Stored entries
◇ ◇ ◇

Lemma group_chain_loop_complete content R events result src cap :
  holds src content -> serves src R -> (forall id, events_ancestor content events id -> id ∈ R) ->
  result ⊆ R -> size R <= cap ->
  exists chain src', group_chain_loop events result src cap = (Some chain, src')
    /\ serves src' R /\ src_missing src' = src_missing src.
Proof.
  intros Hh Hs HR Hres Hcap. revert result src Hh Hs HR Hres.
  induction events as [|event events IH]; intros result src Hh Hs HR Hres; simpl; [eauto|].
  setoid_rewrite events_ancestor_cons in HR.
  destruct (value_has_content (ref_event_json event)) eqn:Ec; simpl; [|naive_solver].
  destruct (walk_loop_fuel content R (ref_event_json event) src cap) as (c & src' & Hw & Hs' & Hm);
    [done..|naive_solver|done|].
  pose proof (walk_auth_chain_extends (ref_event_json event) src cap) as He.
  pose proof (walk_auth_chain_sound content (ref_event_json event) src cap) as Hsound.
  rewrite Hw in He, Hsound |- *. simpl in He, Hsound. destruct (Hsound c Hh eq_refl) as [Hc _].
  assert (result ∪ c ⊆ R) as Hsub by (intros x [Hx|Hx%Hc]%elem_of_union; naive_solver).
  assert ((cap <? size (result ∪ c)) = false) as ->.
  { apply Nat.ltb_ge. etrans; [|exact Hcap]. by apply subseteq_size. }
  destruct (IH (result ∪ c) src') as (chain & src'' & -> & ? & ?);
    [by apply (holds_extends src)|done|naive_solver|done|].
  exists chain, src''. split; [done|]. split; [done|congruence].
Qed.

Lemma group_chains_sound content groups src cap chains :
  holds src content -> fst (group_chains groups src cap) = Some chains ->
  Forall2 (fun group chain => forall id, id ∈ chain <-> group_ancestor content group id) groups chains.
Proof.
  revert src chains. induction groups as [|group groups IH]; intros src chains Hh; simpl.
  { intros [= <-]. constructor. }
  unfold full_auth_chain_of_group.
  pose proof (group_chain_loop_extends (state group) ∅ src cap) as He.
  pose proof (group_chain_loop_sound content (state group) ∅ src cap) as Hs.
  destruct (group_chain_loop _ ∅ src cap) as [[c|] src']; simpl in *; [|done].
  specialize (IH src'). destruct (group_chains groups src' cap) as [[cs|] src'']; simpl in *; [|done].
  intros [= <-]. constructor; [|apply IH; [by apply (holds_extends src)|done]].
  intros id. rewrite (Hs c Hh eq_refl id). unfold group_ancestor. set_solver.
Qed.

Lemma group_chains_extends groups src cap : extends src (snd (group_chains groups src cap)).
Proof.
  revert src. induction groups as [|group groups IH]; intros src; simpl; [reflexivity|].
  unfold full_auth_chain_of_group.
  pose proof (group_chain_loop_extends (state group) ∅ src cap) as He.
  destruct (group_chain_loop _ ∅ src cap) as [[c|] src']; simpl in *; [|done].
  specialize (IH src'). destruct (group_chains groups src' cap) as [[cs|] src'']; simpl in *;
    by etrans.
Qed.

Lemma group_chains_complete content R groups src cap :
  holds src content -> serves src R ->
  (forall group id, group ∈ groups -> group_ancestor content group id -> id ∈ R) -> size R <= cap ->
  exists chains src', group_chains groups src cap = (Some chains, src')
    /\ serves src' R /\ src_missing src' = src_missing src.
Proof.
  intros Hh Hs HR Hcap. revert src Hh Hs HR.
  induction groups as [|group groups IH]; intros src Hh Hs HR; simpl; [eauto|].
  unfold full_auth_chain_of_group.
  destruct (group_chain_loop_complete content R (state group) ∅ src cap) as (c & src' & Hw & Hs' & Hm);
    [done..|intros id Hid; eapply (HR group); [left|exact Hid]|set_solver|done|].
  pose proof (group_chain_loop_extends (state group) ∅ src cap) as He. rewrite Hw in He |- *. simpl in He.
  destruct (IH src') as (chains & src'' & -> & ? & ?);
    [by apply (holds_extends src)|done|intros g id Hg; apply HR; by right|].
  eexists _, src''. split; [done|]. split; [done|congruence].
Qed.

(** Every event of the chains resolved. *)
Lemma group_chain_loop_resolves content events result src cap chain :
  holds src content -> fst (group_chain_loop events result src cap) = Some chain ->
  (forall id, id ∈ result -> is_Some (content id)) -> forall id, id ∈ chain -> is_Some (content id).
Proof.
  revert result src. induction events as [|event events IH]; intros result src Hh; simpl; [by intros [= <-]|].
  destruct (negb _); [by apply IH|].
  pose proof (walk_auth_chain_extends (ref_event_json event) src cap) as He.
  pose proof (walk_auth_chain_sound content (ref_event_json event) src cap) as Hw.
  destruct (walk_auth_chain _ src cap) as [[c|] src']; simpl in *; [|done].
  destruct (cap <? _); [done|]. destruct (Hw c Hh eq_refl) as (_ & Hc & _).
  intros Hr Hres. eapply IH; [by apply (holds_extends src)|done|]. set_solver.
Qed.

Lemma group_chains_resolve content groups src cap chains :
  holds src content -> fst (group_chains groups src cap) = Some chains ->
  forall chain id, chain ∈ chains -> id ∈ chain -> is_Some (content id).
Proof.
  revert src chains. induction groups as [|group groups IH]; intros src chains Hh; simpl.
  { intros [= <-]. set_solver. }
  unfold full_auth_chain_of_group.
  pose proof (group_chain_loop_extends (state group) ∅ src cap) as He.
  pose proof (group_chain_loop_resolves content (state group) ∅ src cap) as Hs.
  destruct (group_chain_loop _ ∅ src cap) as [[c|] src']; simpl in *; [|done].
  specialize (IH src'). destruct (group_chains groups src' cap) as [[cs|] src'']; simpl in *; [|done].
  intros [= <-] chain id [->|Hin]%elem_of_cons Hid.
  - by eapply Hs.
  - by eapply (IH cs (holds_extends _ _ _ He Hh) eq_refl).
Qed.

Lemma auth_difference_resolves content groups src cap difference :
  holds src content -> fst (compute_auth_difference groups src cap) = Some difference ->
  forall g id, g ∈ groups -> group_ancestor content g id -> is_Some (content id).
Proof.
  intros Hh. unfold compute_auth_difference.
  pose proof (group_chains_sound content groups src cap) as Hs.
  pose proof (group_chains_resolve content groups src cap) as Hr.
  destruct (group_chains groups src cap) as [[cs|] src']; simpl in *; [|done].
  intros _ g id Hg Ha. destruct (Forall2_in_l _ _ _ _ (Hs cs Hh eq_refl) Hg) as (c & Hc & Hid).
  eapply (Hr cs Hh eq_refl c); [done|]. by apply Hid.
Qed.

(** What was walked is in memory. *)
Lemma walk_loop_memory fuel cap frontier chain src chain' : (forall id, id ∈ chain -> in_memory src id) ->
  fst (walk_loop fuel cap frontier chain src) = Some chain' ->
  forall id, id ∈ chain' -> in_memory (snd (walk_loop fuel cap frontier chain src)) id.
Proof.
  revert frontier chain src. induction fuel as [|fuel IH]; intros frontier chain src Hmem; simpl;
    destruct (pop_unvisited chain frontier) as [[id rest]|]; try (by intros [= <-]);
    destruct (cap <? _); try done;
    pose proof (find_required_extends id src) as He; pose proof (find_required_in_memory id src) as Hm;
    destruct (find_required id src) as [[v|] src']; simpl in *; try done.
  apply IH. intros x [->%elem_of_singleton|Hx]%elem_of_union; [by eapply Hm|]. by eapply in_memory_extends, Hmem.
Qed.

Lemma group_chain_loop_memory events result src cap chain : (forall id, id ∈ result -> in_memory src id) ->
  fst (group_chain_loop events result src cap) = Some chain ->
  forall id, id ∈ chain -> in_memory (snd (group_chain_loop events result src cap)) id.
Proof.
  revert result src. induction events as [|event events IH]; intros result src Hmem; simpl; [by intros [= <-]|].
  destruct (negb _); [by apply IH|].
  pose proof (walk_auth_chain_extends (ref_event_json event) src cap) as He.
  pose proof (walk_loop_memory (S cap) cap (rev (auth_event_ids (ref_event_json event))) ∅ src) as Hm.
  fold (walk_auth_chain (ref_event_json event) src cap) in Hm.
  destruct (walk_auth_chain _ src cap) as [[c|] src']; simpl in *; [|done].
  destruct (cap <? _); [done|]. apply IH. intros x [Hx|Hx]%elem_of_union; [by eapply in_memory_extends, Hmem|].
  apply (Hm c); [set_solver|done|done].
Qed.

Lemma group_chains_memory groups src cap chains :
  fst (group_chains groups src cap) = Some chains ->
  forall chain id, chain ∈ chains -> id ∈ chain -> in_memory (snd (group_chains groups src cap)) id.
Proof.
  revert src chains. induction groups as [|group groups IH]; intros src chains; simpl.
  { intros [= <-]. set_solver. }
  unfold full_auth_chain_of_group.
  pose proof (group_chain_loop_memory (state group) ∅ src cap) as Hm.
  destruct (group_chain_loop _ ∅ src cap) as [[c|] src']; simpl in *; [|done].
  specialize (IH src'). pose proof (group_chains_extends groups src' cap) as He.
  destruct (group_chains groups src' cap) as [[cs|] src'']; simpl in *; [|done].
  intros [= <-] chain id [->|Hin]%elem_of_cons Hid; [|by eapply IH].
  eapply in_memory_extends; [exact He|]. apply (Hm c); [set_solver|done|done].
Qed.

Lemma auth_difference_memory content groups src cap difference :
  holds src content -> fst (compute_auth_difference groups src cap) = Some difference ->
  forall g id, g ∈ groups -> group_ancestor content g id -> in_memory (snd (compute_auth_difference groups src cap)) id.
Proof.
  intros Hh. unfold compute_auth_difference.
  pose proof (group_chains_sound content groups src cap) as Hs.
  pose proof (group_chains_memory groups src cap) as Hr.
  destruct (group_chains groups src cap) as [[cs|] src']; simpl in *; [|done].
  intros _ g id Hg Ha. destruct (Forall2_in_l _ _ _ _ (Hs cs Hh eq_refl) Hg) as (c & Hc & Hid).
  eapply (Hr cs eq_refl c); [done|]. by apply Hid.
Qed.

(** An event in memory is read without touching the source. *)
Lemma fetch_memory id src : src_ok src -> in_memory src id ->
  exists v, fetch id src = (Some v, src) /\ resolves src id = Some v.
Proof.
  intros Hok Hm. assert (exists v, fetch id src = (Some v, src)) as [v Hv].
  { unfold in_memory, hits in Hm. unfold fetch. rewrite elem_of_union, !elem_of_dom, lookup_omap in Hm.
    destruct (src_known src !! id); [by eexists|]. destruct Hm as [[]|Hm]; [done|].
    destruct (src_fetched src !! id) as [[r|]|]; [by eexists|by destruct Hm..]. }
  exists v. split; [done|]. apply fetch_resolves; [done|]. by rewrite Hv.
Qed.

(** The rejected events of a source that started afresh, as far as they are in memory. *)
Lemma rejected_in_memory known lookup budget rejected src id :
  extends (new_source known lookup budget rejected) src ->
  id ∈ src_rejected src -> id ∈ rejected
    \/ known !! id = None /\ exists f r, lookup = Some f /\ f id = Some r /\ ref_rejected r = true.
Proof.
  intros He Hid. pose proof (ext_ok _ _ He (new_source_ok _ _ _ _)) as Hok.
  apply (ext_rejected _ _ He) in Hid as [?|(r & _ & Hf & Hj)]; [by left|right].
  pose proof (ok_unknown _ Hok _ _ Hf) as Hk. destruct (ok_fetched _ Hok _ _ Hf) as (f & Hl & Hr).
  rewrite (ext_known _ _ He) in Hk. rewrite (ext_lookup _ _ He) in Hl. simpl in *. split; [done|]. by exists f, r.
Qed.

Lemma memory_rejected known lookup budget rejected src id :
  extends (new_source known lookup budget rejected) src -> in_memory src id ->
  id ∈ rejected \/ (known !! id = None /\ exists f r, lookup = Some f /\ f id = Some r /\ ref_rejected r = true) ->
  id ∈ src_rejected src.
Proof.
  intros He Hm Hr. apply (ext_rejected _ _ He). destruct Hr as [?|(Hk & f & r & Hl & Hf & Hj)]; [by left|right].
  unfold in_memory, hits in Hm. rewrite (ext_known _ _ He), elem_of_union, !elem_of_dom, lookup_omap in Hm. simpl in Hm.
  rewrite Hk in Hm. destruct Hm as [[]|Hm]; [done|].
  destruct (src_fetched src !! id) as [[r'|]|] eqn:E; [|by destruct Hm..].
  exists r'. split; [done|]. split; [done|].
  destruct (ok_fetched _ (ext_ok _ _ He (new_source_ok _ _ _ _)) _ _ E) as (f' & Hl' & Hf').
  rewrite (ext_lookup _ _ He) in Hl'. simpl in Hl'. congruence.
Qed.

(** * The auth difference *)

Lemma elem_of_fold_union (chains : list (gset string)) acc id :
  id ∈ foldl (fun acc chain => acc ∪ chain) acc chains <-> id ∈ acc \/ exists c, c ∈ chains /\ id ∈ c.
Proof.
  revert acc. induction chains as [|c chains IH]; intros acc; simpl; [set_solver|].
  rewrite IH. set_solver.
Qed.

◇ ◇ ◇

> **What needs to be done**: Beginning at the line above that contains "exists chain src', group_chain_loop", return each line exactly through the line that contains "assert ((cap <?", and no others.

> **Task answer**:
  exists chain src', group_chain_loop events result src cap = (Some chain, src')
    /\ serves src' R /\ src_missing src' = src_missing src.
Proof.
  intros Hh Hs HR Hres Hcap. revert result src Hh Hs HR Hres.
  induction events as [|event events IH]; intros result src Hh Hs HR Hres; simpl; [eauto|].
  setoid_rewrite events_ancestor_cons in HR.
  destruct (value_has_content (ref_event_json event)) eqn:Ec; simpl; [|naive_solver].
  destruct (walk_loop_fuel content R (ref_event_json event) src cap) as (c & src' & Hw & Hs' & Hm);
    [done..|naive_solver|done|].
  pose proof (walk_auth_chain_extends (ref_event_json event) src cap) as He.
  pose proof (walk_auth_chain_sound content (ref_event_json event) src cap) as Hsound.
  rewrite Hw in He, Hsound |- *. simpl in He, Hsound. destruct (Hsound c Hh eq_refl) as [Hc _].
  assert (result ∪ c ⊆ R) as Hsub by (intros x [Hx|Hx%Hc]%elem_of_union; naive_solver).
  assert ((cap <? size (result ∪ c)) = false) as ->.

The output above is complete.